DATA FOR REVIEW ::
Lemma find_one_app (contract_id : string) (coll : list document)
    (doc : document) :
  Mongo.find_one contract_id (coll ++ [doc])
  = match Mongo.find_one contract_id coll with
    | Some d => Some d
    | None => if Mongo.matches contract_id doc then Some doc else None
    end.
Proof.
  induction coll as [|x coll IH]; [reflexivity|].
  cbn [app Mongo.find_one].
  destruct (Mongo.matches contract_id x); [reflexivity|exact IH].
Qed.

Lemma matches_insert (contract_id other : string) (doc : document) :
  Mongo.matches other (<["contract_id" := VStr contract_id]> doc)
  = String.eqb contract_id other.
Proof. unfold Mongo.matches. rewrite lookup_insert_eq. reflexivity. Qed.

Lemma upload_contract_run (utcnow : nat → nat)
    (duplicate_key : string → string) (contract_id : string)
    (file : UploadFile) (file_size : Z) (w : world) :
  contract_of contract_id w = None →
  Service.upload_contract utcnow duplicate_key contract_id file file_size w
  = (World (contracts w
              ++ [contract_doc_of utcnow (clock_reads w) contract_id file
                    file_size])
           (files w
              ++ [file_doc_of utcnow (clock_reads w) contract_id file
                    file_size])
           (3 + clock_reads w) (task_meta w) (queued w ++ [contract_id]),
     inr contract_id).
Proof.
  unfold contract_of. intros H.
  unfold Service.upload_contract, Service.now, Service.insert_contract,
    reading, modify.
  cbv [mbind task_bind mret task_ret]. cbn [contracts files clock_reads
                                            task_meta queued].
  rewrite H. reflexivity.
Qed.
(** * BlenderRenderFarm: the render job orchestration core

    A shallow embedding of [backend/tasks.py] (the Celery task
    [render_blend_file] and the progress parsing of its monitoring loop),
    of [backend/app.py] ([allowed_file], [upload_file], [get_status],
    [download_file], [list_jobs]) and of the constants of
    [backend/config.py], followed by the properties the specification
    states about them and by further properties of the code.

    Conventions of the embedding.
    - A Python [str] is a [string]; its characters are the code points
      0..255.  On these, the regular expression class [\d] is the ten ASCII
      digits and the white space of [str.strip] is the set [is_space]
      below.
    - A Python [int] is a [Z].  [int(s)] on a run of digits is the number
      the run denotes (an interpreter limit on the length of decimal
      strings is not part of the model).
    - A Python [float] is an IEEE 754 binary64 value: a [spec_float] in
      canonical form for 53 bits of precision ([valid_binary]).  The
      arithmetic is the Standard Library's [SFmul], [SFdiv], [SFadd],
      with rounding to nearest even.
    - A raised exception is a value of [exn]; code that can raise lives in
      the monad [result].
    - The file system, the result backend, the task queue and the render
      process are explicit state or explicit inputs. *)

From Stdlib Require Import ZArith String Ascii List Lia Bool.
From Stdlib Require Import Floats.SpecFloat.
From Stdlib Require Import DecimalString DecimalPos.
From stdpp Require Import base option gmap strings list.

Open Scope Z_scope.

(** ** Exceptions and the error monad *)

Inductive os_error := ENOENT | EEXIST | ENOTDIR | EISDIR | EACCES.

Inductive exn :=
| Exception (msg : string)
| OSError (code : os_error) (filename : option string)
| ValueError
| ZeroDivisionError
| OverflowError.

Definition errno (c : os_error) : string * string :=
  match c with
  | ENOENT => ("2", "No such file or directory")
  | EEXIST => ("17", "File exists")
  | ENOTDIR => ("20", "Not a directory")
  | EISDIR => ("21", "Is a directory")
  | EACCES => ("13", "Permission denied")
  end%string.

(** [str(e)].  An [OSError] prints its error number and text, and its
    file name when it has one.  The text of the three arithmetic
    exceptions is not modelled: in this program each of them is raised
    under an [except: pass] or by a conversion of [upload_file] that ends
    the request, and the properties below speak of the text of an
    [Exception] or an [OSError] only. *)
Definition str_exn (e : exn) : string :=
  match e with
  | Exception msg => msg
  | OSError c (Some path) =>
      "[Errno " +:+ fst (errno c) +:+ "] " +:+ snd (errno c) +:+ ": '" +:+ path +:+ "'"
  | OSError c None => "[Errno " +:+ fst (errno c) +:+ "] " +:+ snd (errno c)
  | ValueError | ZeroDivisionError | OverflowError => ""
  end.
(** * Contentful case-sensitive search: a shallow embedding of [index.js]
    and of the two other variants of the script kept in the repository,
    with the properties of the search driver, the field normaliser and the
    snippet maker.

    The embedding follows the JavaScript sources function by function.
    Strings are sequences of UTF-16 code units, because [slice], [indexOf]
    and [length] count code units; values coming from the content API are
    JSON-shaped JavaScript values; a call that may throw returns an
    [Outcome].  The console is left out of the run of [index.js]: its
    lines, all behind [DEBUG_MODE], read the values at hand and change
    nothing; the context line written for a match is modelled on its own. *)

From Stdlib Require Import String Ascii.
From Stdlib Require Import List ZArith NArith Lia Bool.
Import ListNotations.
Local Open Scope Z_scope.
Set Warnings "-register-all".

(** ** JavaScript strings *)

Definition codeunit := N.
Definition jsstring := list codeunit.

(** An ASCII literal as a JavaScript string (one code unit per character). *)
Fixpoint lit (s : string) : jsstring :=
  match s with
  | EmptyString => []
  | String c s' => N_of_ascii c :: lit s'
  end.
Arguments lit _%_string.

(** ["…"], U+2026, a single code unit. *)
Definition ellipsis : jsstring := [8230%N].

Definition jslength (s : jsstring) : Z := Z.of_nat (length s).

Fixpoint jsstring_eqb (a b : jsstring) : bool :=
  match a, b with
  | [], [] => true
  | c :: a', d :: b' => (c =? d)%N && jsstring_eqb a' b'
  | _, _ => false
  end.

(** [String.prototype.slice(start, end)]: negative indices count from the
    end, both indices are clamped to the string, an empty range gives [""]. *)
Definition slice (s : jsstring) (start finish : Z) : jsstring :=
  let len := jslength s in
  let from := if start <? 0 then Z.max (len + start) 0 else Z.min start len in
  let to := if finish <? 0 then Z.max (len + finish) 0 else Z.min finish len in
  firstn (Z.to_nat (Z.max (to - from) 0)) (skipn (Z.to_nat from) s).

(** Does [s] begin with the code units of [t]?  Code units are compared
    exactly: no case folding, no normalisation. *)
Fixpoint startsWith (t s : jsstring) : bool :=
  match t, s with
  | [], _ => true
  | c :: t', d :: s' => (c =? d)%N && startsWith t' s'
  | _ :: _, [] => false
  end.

WHAT YOU WILL DO :: Output the complete set of records word for word.

ANSWER BELOW ::
Lemma find_one_app (contract_id : string) (coll : list document)
    (doc : document) :
  Mongo.find_one contract_id (coll ++ [doc])
  = match Mongo.find_one contract_id coll with
    | Some d => Some d
    | None => if Mongo.matches contract_id doc then Some doc else None
    end.
Proof.
  induction coll as [|x coll IH]; [reflexivity|].
  cbn [app Mongo.find_one].
  destruct (Mongo.matches contract_id x); [reflexivity|exact IH].
Qed.

Lemma matches_insert (contract_id other : string) (doc : document) :
  Mongo.matches other (<["contract_id" := VStr contract_id]> doc)
  = String.eqb contract_id other.
Proof. unfold Mongo.matches. rewrite lookup_insert_eq. reflexivity. Qed.

Lemma upload_contract_run (utcnow : nat → nat)
    (duplicate_key : string → string) (contract_id : string)
    (file : UploadFile) (file_size : Z) (w : world) :
  contract_of contract_id w = None →
  Service.upload_contract utcnow duplicate_key contract_id file file_size w
  = (World (contracts w
              ++ [contract_doc_of utcnow (clock_reads w) contract_id file
                    file_size])
           (files w
              ++ [file_doc_of utcnow (clock_reads w) contract_id file
                    file_size])
           (3 + clock_reads w) (task_meta w) (queued w ++ [contract_id]),
     inr contract_id).
Proof.
  unfold contract_of. intros H.
  unfold Service.upload_contract, Service.now, Service.insert_contract,
    reading, modify.
  cbv [mbind task_bind mret task_ret]. cbn [contracts files clock_reads
                                            task_meta queued].
  rewrite H. reflexivity.
Qed.
(** * BlenderRenderFarm: the render job orchestration core

    A shallow embedding of [backend/tasks.py] (the Celery task
    [render_blend_file] and the progress parsing of its monitoring loop),
    of [backend/app.py] ([allowed_file], [upload_file], [get_status],
    [download_file], [list_jobs]) and of the constants of
    [backend/config.py], followed by the properties the specification
    states about them and by further properties of the code.

    Conventions of the embedding.
    - A Python [str] is a [string]; its characters are the code points
      0..255.  On these, the regular expression class [\d] is the ten ASCII
      digits and the white space of [str.strip] is the set [is_space]
      below.
    - A Python [int] is a [Z].  [int(s)] on a run of digits is the number
      the run denotes (an interpreter limit on the length of decimal
      strings is not part of the model).
    - A Python [float] is an IEEE 754 binary64 value: a [spec_float] in
      canonical form for 53 bits of precision ([valid_binary]).  The
      arithmetic is the Standard Library's [SFmul], [SFdiv], [SFadd],
      with rounding to nearest even.
    - A raised exception is a value of [exn]; code that can raise lives in
      the monad [result].
    - The file system, the result backend, the task queue and the render
      process are explicit state or explicit inputs. *)

From Stdlib Require Import ZArith String Ascii List Lia Bool.
From Stdlib Require Import Floats.SpecFloat.
From Stdlib Require Import DecimalString DecimalPos.
From stdpp Require Import base option gmap strings list.

Open Scope Z_scope.

(** ** Exceptions and the error monad *)

Inductive os_error := ENOENT | EEXIST | ENOTDIR | EISDIR | EACCES.

Inductive exn :=
| Exception (msg : string)
| OSError (code : os_error) (filename : option string)
| ValueError
| ZeroDivisionError
| OverflowError.

Definition errno (c : os_error) : string * string :=
  match c with
  | ENOENT => ("2", "No such file or directory")
  | EEXIST => ("17", "File exists")
  | ENOTDIR => ("20", "Not a directory")
  | EISDIR => ("21", "Is a directory")
  | EACCES => ("13", "Permission denied")
  end%string.

(** [str(e)].  An [OSError] prints its error number and text, and its
    file name when it has one.  The text of the three arithmetic
    exceptions is not modelled: in this program each of them is raised
    under an [except: pass] or by a conversion of [upload_file] that ends
    the request, and the properties below speak of the text of an
    [Exception] or an [OSError] only. *)
Definition str_exn (e : exn) : string :=
  match e with
  | Exception msg => msg
  | OSError c (Some path) =>
      "[Errno " +:+ fst (errno c) +:+ "] " +:+ snd (errno c) +:+ ": '" +:+ path +:+ "'"
  | OSError c None => "[Errno " +:+ fst (errno c) +:+ "] " +:+ snd (errno c)
  | ValueError | ZeroDivisionError | OverflowError => ""
  end.
(** * Contentful case-sensitive search: a shallow embedding of [index.js]
    and of the two other variants of the script kept in the repository,
    with the properties of the search driver, the field normaliser and the
    snippet maker.

    The embedding follows the JavaScript sources function by function.
    Strings are sequences of UTF-16 code units, because [slice], [indexOf]
    and [length] count code units; values coming from the content API are
    JSON-shaped JavaScript values; a call that may throw returns an
    [Outcome].  The console is left out of the run of [index.js]: its
    lines, all behind [DEBUG_MODE], read the values at hand and change
    nothing; the context line written for a match is modelled on its own. *)

From Stdlib Require Import String Ascii.
From Stdlib Require Import List ZArith NArith Lia Bool.
Import ListNotations.
Local Open Scope Z_scope.
Set Warnings "-register-all".

(** ** JavaScript strings *)

Definition codeunit := N.
Definition jsstring := list codeunit.

(** An ASCII literal as a JavaScript string (one code unit per character). *)
Fixpoint lit (s : string) : jsstring :=
  match s with
  | EmptyString => []
  | String c s' => N_of_ascii c :: lit s'
  end.
Arguments lit _%_string.

(** ["…"], U+2026, a single code unit. *)
Definition ellipsis : jsstring := [8230%N].

Definition jslength (s : jsstring) : Z := Z.of_nat (length s).

Fixpoint jsstring_eqb (a b : jsstring) : bool :=
  match a, b with
  | [], [] => true
  | c :: a', d :: b' => (c =? d)%N && jsstring_eqb a' b'
  | _, _ => false
  end.

(** [String.prototype.slice(start, end)]: negative indices count from the
    end, both indices are clamped to the string, an empty range gives [""]. *)
Definition slice (s : jsstring) (start finish : Z) : jsstring :=
  let len := jslength s in
  let from := if start <? 0 then Z.max (len + start) 0 else Z.min start len in
  let to := if finish <? 0 then Z.max (len + finish) 0 else Z.min finish len in
  firstn (Z.to_nat (Z.max (to - from) 0)) (skipn (Z.to_nat from) s).

(** Does [s] begin with the code units of [t]?  Code units are compared
    exactly: no case folding, no normalisation. *)
Fixpoint startsWith (t s : jsstring) : bool :=
  match t, s with
  | [], _ => true
  | c :: t', d :: s' => (c =? d)%N && startsWith t' s'
  | _ :: _, [] => false
  end.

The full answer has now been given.